== RECORDS FOR THE TASK ==
(** A record begins with an [m] in one of its cases and is not empty. *)
Lemma script_record_head t g :
  script_record t g →
  ∃ c t', t = String c t' ∧ (c = "m"%char ∨ c = "M"%char).
Proof.
  intros (k1 & w1 & k2 & w2 & w3 & k4 & w4 & -> & Hk1 & _).
  destruct k1 as [|c k1]; [done|]. simpl in Hk1.
  injection Hk1 as Hc _. exists c. eexists. split; [reflexivity|].
  by apply lower_char_m.
Qed.

Lemma pattern_blocked_ci c d p t gs r :
  c = "m"%char ∨ c = "M"%char →
  Re.match_here true (Re.nodes pattern) (String d p +:+ String c t)
  = Some (gs, r) →
  ∃ p', r = p' +:+ String c t ∧ (String.length p' ≤ String.length p)%nat.
Proof.
  intros Hc.
  rewrite pattern_nodes, str_app_cons, lits_cons, <- app_comm_cons.
  rewrite match_here_one. destruct (Re.atom_match _ _ d); [|done].
  apply match_here_blocked. by destruct Hc as [-> | ->].
Qed.

(** Wherever a record stands in a text, the iterator yields it. *)
Lemma finditer_reaches_record pre t g rest :
  script_record t g →
  ∃ ms, Re.finditer pattern (pre +:+ t +:+ rest)
        = ms ++ Re.mk_match [g] :: Re.finditer pattern rest.
Proof.
  intros Ht. destruct (script_record_head _ _ Ht) as (c & t' & Heq & Hc).
  assert (Re.finditer pattern (t +:+ rest)
          = Re.mk_match [g] :: Re.finditer pattern rest) as Hhere.
  { apply finditer_match.
    - apply match_here_pattern_iff. by exists t, g.
    - rewrite Heq, str_app_length. simpl. lia. }
  remember (String.length pre) as n eqn:Hn. revert pre Hn.
  induction n as [n IHn] using lt_wf_ind. intros pre ->.
  destruct pre as [|d p]; [by exists []|].
  assert (t +:+ rest = String c (t' +:+ rest)) as Ht' by by rewrite Heq.
  rewrite Ht', str_app_cons.
  destruct (Re.match_here true (Re.nodes pattern)
              (String d (p +:+ String c (t' +:+ rest))))
    as [[gs r]|] eqn:Hm.
  - destruct (pattern_blocked_ci c d p _ gs r Hc Hm) as (p' & -> & Hlen).
    rewrite (finditer_match pattern _ gs _ Hm);
      [|simpl; rewrite !str_app_length; lia].
    destruct (IHn (String.length p') ltac:(simpl; lia) p' eq_refl) as [ms Hms].
    rewrite <- Ht', Hms. by exists (Re.mk_match gs :: ms).
  - rewrite (finditer_no_match pattern _ _ Hm), <- Ht'.
    apply (IHn (String.length p)); [simpl; lia|done].
Qed.

Lemma finditer_pattern_iff text g :
  (∃ m, m ∈ Re.finditer pattern text ∧ Re.groups m = [g])
  ↔ ∃ pre t rest, text = pre +:+ t +:+ rest ∧ script_record t g.
Proof.
  split.
  - intros (m & (pre & s' & gs & r & -> & Hs' & ->)%finditer_from_elem_at & Hg).
    apply match_here_pattern_iff in Hs' as (t & g' & -> & -> & Ht).
    simpl in Hg. simplify_eq. by exists pre, t, r.
  - intros (pre & t & rest & -> & Ht).
    destruct (finditer_reaches_record pre t g rest Ht) as [ms ->].
    exists (Re.mk_match [g]). split; [|done].
    apply elem_of_app. right. apply elem_of_cons. by left.
Qed.


End PatternShape.

(** ** How many matches a text can hold *)

Section MatchCount.

Lemma script_record_length t g : script_record t g → (63 ≤ String.length t)%nat.
Proof.
  intros (k1 & w1 & k2 & w2 & w3 & k4 & w4 & -> & Hk1 & Hk2 & Hk4 & _ & _ & _ & _
          & [Hg _]).
  apply (f_equal String.length) in Hk1, Hk2, Hk4.
  rewrite lower_length in Hk1, Hk2, Hk4. simpl in Hk1, Hk2, Hk4.
  rewrite !str_app_length. simpl. lia.
Qed.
===
● **WHAT YOU SHOULD DO**:
Each record must be duplicated exactly, with none missing.

● **WRITTEN RESPONSE**:
(** A record begins with an [m] in one of its cases and is not empty. *)
Lemma script_record_head t g :
  script_record t g →
  ∃ c t', t = String c t' ∧ (c = "m"%char ∨ c = "M"%char).
Proof.
  intros (k1 & w1 & k2 & w2 & w3 & k4 & w4 & -> & Hk1 & _).
  destruct k1 as [|c k1]; [done|]. simpl in Hk1.
  injection Hk1 as Hc _. exists c. eexists. split; [reflexivity|].
  by apply lower_char_m.
Qed.

Lemma pattern_blocked_ci c d p t gs r :
  c = "m"%char ∨ c = "M"%char →
  Re.match_here true (Re.nodes pattern) (String d p +:+ String c t)
  = Some (gs, r) →
  ∃ p', r = p' +:+ String c t ∧ (String.length p' ≤ String.length p)%nat.
Proof.
  intros Hc.
  rewrite pattern_nodes, str_app_cons, lits_cons, <- app_comm_cons.
  rewrite match_here_one. destruct (Re.atom_match _ _ d); [|done].
  apply match_here_blocked. by destruct Hc as [-> | ->].
Qed.

(** Wherever a record stands in a text, the iterator yields it. *)
Lemma finditer_reaches_record pre t g rest :
  script_record t g →
  ∃ ms, Re.finditer pattern (pre +:+ t +:+ rest)
        = ms ++ Re.mk_match [g] :: Re.finditer pattern rest.
Proof.
  intros Ht. destruct (script_record_head _ _ Ht) as (c & t' & Heq & Hc).
  assert (Re.finditer pattern (t +:+ rest)
          = Re.mk_match [g] :: Re.finditer pattern rest) as Hhere.
  { apply finditer_match.
    - apply match_here_pattern_iff. by exists t, g.
    - rewrite Heq, str_app_length. simpl. lia. }
  remember (String.length pre) as n eqn:Hn. revert pre Hn.
  induction n as [n IHn] using lt_wf_ind. intros pre ->.
  destruct pre as [|d p]; [by exists []|].
  assert (t +:+ rest = String c (t' +:+ rest)) as Ht' by by rewrite Heq.
  rewrite Ht', str_app_cons.
  destruct (Re.match_here true (Re.nodes pattern)
              (String d (p +:+ String c (t' +:+ rest))))
    as [[gs r]|] eqn:Hm.
  - destruct (pattern_blocked_ci c d p _ gs r Hc Hm) as (p' & -> & Hlen).
    rewrite (finditer_match pattern _ gs _ Hm);
      [|simpl; rewrite !str_app_length; lia].
    destruct (IHn (String.length p') ltac:(simpl; lia) p' eq_refl) as [ms Hms].
    rewrite <- Ht', Hms. by exists (Re.mk_match gs :: ms).
  - rewrite (finditer_no_match pattern _ _ Hm), <- Ht'.
    apply (IHn (String.length p)); [simpl; lia|done].
Qed.

Lemma finditer_pattern_iff text g :
  (∃ m, m ∈ Re.finditer pattern text ∧ Re.groups m = [g])
  ↔ ∃ pre t rest, text = pre +:+ t +:+ rest ∧ script_record t g.
Proof.
  split.
  - intros (m & (pre & s' & gs & r & -> & Hs' & ->)%finditer_from_elem_at & Hg).
    apply match_here_pattern_iff in Hs' as (t & g' & -> & -> & Ht).
    simpl in Hg. simplify_eq. by exists pre, t, r.
  - intros (pre & t & rest & -> & Ht).
    destruct (finditer_reaches_record pre t g rest Ht) as [ms ->].
    exists (Re.mk_match [g]). split; [|done].
    apply elem_of_app. right. apply elem_of_cons. by left.
Qed.


End PatternShape.

(** ** How many matches a text can hold *)

Section MatchCount.

Lemma script_record_length t g : script_record t g → (63 ≤ String.length t)%nat.
Proof.
  intros (k1 & w1 & k2 & w2 & w3 & k4 & w4 & -> & Hk1 & Hk2 & Hk4 & _ & _ & _ & _
          & [Hg _]).
  apply (f_equal String.length) in Hk1, Hk2, Hk4.
  rewrite lower_length in Hk1, Hk2, Hk4. simpl in Hk1, Hk2, Hk4.
  rewrite !str_app_length. simpl. lia.
Qed.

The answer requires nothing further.